_ABOUT THIS EXERCISE:_
Below are records; write all of them out exactly.

────────────────────────────────────────

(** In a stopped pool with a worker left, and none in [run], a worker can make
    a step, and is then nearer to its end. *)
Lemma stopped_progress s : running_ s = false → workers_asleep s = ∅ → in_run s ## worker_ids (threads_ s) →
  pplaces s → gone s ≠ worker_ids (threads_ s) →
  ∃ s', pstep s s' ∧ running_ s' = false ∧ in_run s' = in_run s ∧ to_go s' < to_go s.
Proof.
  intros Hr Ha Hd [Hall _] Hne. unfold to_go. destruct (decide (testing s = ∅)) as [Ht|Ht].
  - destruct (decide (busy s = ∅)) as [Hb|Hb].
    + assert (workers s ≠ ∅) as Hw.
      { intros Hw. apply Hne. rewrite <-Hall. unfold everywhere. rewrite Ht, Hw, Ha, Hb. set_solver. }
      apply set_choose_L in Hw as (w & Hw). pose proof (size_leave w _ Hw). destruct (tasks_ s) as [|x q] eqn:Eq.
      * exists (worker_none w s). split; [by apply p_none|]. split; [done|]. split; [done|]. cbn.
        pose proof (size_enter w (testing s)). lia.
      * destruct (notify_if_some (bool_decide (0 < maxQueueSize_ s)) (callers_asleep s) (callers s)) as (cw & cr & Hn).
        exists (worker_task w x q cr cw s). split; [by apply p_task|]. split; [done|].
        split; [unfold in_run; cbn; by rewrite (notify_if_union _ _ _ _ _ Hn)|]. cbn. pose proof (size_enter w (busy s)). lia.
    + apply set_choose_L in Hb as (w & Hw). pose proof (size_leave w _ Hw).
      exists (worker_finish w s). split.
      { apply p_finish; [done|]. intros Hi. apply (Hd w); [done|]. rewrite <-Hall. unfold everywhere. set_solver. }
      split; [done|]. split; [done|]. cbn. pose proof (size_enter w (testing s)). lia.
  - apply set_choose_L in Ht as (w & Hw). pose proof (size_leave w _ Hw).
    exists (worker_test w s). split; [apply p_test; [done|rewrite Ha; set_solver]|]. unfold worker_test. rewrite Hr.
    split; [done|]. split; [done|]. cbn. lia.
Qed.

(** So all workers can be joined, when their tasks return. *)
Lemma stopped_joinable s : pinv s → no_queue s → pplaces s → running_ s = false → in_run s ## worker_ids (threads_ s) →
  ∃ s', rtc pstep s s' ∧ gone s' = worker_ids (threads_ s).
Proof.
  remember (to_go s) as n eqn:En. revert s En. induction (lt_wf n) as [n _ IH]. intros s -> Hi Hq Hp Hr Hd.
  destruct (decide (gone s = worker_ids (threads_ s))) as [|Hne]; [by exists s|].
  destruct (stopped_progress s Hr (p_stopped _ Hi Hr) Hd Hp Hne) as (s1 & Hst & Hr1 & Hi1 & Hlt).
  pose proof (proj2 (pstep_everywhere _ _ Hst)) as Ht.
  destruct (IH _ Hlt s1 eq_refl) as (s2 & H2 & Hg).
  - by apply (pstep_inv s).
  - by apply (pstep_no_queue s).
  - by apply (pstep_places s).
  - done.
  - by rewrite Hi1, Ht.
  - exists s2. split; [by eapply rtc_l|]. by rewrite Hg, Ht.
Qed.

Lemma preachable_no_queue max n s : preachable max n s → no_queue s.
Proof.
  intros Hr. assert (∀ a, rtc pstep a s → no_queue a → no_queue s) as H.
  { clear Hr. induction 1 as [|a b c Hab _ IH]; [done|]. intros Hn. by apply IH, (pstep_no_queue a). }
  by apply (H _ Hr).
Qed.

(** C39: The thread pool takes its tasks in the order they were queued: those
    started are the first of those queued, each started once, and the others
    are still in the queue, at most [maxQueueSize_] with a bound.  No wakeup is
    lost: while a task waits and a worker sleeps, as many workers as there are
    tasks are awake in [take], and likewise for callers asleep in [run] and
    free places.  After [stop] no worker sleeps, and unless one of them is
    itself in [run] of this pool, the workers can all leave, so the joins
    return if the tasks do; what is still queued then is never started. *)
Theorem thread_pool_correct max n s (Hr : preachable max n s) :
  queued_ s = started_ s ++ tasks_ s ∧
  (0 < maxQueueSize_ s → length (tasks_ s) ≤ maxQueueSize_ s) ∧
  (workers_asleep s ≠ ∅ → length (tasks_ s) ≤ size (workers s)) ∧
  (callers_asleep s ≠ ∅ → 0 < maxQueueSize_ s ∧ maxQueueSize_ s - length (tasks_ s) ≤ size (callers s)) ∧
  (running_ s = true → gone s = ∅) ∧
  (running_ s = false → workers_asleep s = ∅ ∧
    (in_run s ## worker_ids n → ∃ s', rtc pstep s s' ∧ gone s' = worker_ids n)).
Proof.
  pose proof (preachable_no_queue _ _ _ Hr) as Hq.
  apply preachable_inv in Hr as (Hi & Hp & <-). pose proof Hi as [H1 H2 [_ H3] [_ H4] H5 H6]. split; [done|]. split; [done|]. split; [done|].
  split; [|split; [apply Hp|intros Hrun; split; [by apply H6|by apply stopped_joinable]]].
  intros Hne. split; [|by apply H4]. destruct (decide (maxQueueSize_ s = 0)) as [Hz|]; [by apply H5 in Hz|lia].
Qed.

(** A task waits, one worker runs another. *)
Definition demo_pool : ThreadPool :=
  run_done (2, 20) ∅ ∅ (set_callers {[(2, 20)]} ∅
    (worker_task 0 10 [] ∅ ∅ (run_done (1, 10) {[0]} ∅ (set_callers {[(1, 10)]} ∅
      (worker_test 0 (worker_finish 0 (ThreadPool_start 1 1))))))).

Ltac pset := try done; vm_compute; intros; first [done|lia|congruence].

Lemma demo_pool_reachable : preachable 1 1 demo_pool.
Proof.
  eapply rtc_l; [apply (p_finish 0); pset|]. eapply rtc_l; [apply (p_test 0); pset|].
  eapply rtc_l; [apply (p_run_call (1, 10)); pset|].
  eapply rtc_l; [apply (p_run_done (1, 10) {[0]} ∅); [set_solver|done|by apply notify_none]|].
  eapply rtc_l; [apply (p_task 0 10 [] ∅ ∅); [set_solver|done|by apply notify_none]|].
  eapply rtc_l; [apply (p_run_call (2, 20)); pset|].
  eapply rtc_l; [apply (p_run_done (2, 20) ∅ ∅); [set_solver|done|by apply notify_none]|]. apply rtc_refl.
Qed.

────────────────────────────────────────

_SOLUTION FOR THIS PROBLEM:_
(** In a stopped pool with a worker left, and none in [run], a worker can make
    a step, and is then nearer to its end. *)
Lemma stopped_progress s : running_ s = false → workers_asleep s = ∅ → in_run s ## worker_ids (threads_ s) →
  pplaces s → gone s ≠ worker_ids (threads_ s) →
  ∃ s', pstep s s' ∧ running_ s' = false ∧ in_run s' = in_run s ∧ to_go s' < to_go s.
Proof.
  intros Hr Ha Hd [Hall _] Hne. unfold to_go. destruct (decide (testing s = ∅)) as [Ht|Ht].
  - destruct (decide (busy s = ∅)) as [Hb|Hb].
    + assert (workers s ≠ ∅) as Hw.
      { intros Hw. apply Hne. rewrite <-Hall. unfold everywhere. rewrite Ht, Hw, Ha, Hb. set_solver. }
      apply set_choose_L in Hw as (w & Hw). pose proof (size_leave w _ Hw). destruct (tasks_ s) as [|x q] eqn:Eq.
      * exists (worker_none w s). split; [by apply p_none|]. split; [done|]. split; [done|]. cbn.
        pose proof (size_enter w (testing s)). lia.
      * destruct (notify_if_some (bool_decide (0 < maxQueueSize_ s)) (callers_asleep s) (callers s)) as (cw & cr & Hn).
        exists (worker_task w x q cr cw s). split; [by apply p_task|]. split; [done|].
        split; [unfold in_run; cbn; by rewrite (notify_if_union _ _ _ _ _ Hn)|]. cbn. pose proof (size_enter w (busy s)). lia.
    + apply set_choose_L in Hb as (w & Hw). pose proof (size_leave w _ Hw).
      exists (worker_finish w s). split.
      { apply p_finish; [done|]. intros Hi. apply (Hd w); [done|]. rewrite <-Hall. unfold everywhere. set_solver. }
      split; [done|]. split; [done|]. cbn. pose proof (size_enter w (testing s)). lia.
  - apply set_choose_L in Ht as (w & Hw). pose proof (size_leave w _ Hw).
    exists (worker_test w s). split; [apply p_test; [done|rewrite Ha; set_solver]|]. unfold worker_test. rewrite Hr.
    split; [done|]. split; [done|]. cbn. lia.
Qed.

(** So all workers can be joined, when their tasks return. *)
Lemma stopped_joinable s : pinv s → no_queue s → pplaces s → running_ s = false → in_run s ## worker_ids (threads_ s) →
  ∃ s', rtc pstep s s' ∧ gone s' = worker_ids (threads_ s).
Proof.
  remember (to_go s) as n eqn:En. revert s En. induction (lt_wf n) as [n _ IH]. intros s -> Hi Hq Hp Hr Hd.
  destruct (decide (gone s = worker_ids (threads_ s))) as [|Hne]; [by exists s|].
  destruct (stopped_progress s Hr (p_stopped _ Hi Hr) Hd Hp Hne) as (s1 & Hst & Hr1 & Hi1 & Hlt).
  pose proof (proj2 (pstep_everywhere _ _ Hst)) as Ht.
  destruct (IH _ Hlt s1 eq_refl) as (s2 & H2 & Hg).
  - by apply (pstep_inv s).
  - by apply (pstep_no_queue s).
  - by apply (pstep_places s).
  - done.
  - by rewrite Hi1, Ht.
  - exists s2. split; [by eapply rtc_l|]. by rewrite Hg, Ht.
Qed.

Lemma preachable_no_queue max n s : preachable max n s → no_queue s.
Proof.
  intros Hr. assert (∀ a, rtc pstep a s → no_queue a → no_queue s) as H.
  { clear Hr. induction 1 as [|a b c Hab _ IH]; [done|]. intros Hn. by apply IH, (pstep_no_queue a). }
  by apply (H _ Hr).
Qed.

(** C39: The thread pool takes its tasks in the order they were queued: those
    started are the first of those queued, each started once, and the others
    are still in the queue, at most [maxQueueSize_] with a bound.  No wakeup is
    lost: while a task waits and a worker sleeps, as many workers as there are
    tasks are awake in [take], and likewise for callers asleep in [run] and
    free places.  After [stop] no worker sleeps, and unless one of them is
    itself in [run] of this pool, the workers can all leave, so the joins
    return if the tasks do; what is still queued then is never started. *)
Theorem thread_pool_correct max n s (Hr : preachable max n s) :
  queued_ s = started_ s ++ tasks_ s ∧
  (0 < maxQueueSize_ s → length (tasks_ s) ≤ maxQueueSize_ s) ∧
  (workers_asleep s ≠ ∅ → length (tasks_ s) ≤ size (workers s)) ∧
  (callers_asleep s ≠ ∅ → 0 < maxQueueSize_ s ∧ maxQueueSize_ s - length (tasks_ s) ≤ size (callers s)) ∧
  (running_ s = true → gone s = ∅) ∧
  (running_ s = false → workers_asleep s = ∅ ∧
    (in_run s ## worker_ids n → ∃ s', rtc pstep s s' ∧ gone s' = worker_ids n)).
Proof.
  pose proof (preachable_no_queue _ _ _ Hr) as Hq.
  apply preachable_inv in Hr as (Hi & Hp & <-). pose proof Hi as [H1 H2 [_ H3] [_ H4] H5 H6]. split; [done|]. split; [done|]. split; [done|].
  split; [|split; [apply Hp|intros Hrun; split; [by apply H6|by apply stopped_joinable]]].
  intros Hne. split; [|by apply H4]. destruct (decide (maxQueueSize_ s = 0)) as [Hz|]; [by apply H5 in Hz|lia].
Qed.

(** A task waits, one worker runs another. *)
Definition demo_pool : ThreadPool :=
  run_done (2, 20) ∅ ∅ (set_callers {[(2, 20)]} ∅
    (worker_task 0 10 [] ∅ ∅ (run_done (1, 10) {[0]} ∅ (set_callers {[(1, 10)]} ∅
      (worker_test 0 (worker_finish 0 (ThreadPool_start 1 1))))))).

Ltac pset := try done; vm_compute; intros; first [done|lia|congruence].

Lemma demo_pool_reachable : preachable 1 1 demo_pool.
Proof.
  eapply rtc_l; [apply (p_finish 0); pset|]. eapply rtc_l; [apply (p_test 0); pset|].
  eapply rtc_l; [apply (p_run_call (1, 10)); pset|].
  eapply rtc_l; [apply (p_run_done (1, 10) {[0]} ∅); [set_solver|done|by apply notify_none]|].
  eapply rtc_l; [apply (p_task 0 10 [] ∅ ∅); [set_solver|done|by apply notify_none]|].
  eapply rtc_l; [apply (p_run_call (2, 20)); pset|].
  eapply rtc_l; [apply (p_run_done (2, 20) ∅ ∅); [set_solver|done|by apply notify_none]|]. apply rtc_refl.
Qed.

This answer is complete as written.